PROBLEM DETAILS>
When the line containing "has_ip : Z;" appears in the entries below, begin printing there and stop after the line containing "(** [memcmp(a, b, n) == 0] *)"; print each of those lines exactly and no other line.

==*==

(* ===== verification/DispFilter.v ===== *)
(** * The display filter (src/src/c/dispfilter.c, lines 644-797)

    The evaluator over a packet's parsed fields, and the compiler as a whole: the two
    heap blocks it allocates, its front end, and every way out of it. *)
From S2P Require Import Prelude Text Literals FilterCore Lexing BoolParser FrontEnd DispLexer DispParser.
From stdpp Require Import options.

Local Open Scope Z_scope.

(** ** The evaluator *)

Record dispfilter_fields_t := {
  eth_src : list Z; eth_dst : list Z;
  has_ip : Z; ip_src : list Z; ip_dst : list Z;
  has_ipv6 : Z; ipv6_src : list Z; ipv6_dst : list Z;
  has_tcp : Z; tcp_src_port : Z; tcp_dst_port : Z;
  has_udp : Z; udp_src_port : Z; udp_dst_port : Z
}.

(** C truth values, and [&&] and [||] with their short circuits. *)
Definition truth (x : Z) : bool := negb (x =? 0).
Definition and_then (b : bool) (m : outcome bool) : outcome bool := if b then m else Ret false.
Definition or_else (b : bool) (m : outcome bool) : outcome bool := if b then Ret true else m.

(** The members of the value union; reading one that was not written is excluded. *)
Definition value_mac (v : df_value_t) : outcome (list Z) :=
  match v with V_mac mac => Ret mac | _ => UB end.
Definition value_ipv4 (v : df_value_t) : outcome (list Z) :=
  match v with V_ipv4 ipv4 => Ret ipv4 | _ => UB end.
Definition value_ipv6 (v : df_value_t) : outcome (list Z) :=
  match v with V_ipv6 ipv6 => Ret ipv6 | _ => UB end.
Definition value_port (v : df_value_t) : outcome Z :=
  match v with V_port port => Ret port | _ => UB end.

(** [memcmp(a, b, n) == 0] *)
Definition bytes_eq (a b : list Z) (n : nat) : bool := bool_decide (take n a = take n b).

Section EvalCmp.
Context (f : dispfilter_fields_t) (value : df_value_t).

Definition mac_is (a : list Z) : outcome bool := mac ← value_mac value; Ret (bytes_eq a mac 6).
Definition ipv4_is (a : list Z) : outcome bool := ipv4 ← value_ipv4 value; Ret (bytes_eq a ipv4 4).
Definition ipv6_is (a : list Z) : outcome bool := ipv6 ← value_ipv6 value; Ret (bytes_eq a ipv6 16).
Definition port_is (p : Z) : outcome bool := port ← value_port value; Ret (p =? port).

Definition field_eq (field : df_field_t) : outcome bool :=
  match field with
  | FIELD_ETH_SRC => mac_is (eth_src f)
  | FIELD_ETH_DST => mac_is (eth_dst f)
  | FIELD_ETH_ADDR => b ← mac_is (eth_src f); or_else b (mac_is (eth_dst f))
  | FIELD_IP_SRC => and_then (truth (has_ip f)) (ipv4_is (ip_src f))
  | FIELD_IP_DST => and_then (truth (has_ip f)) (ipv4_is (ip_dst f))
  | FIELD_IP_ADDR =>
    and_then (truth (has_ip f)) (b ← ipv4_is (ip_src f); or_else b (ipv4_is (ip_dst f)))
  | FIELD_IPV6_SRC => and_then (truth (has_ipv6 f)) (ipv6_is (ipv6_src f))
  | FIELD_IPV6_DST => and_then (truth (has_ipv6 f)) (ipv6_is (ipv6_dst f))
  | FIELD_IPV6_ADDR =>
    and_then (truth (has_ipv6 f)) (b ← ipv6_is (ipv6_src f); or_else b (ipv6_is (ipv6_dst f)))
  | FIELD_TCP_SRCPORT => and_then (truth (has_tcp f)) (port_is (tcp_src_port f))
  | FIELD_TCP_DSTPORT => and_then (truth (has_tcp f)) (port_is (tcp_dst_port f))
  | FIELD_TCP_PORT =>
    and_then (truth (has_tcp f)) (b ← port_is (tcp_src_port f); or_else b (port_is (tcp_dst_port f)))
  | FIELD_UDP_SRCPORT => and_then (truth (has_udp f)) (port_is (udp_src_port f))
  | FIELD_UDP_DSTPORT => and_then (truth (has_udp f)) (port_is (udp_dst_port f))
  | FIELD_UDP_PORT =>
    and_then (truth (has_udp f)) (b ← port_is (udp_src_port f); or_else b (port_is (udp_dst_port f)))
  end.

==*==

SOLUTION TO THIS TASK>
  has_ip : Z; ip_src : list Z; ip_dst : list Z;
  has_ipv6 : Z; ipv6_src : list Z; ipv6_dst : list Z;
  has_tcp : Z; tcp_src_port : Z; tcp_dst_port : Z;
  has_udp : Z; udp_src_port : Z; udp_dst_port : Z
}.

(** C truth values, and [&&] and [||] with their short circuits. *)
Definition truth (x : Z) : bool := negb (x =? 0).
Definition and_then (b : bool) (m : outcome bool) : outcome bool := if b then m else Ret false.
Definition or_else (b : bool) (m : outcome bool) : outcome bool := if b then Ret true else m.

(** The members of the value union; reading one that was not written is excluded. *)
Definition value_mac (v : df_value_t) : outcome (list Z) :=
  match v with V_mac mac => Ret mac | _ => UB end.
Definition value_ipv4 (v : df_value_t) : outcome (list Z) :=
  match v with V_ipv4 ipv4 => Ret ipv4 | _ => UB end.
Definition value_ipv6 (v : df_value_t) : outcome (list Z) :=
  match v with V_ipv6 ipv6 => Ret ipv6 | _ => UB end.
Definition value_port (v : df_value_t) : outcome Z :=
  match v with V_port port => Ret port | _ => UB end.

(** [memcmp(a, b, n) == 0] *)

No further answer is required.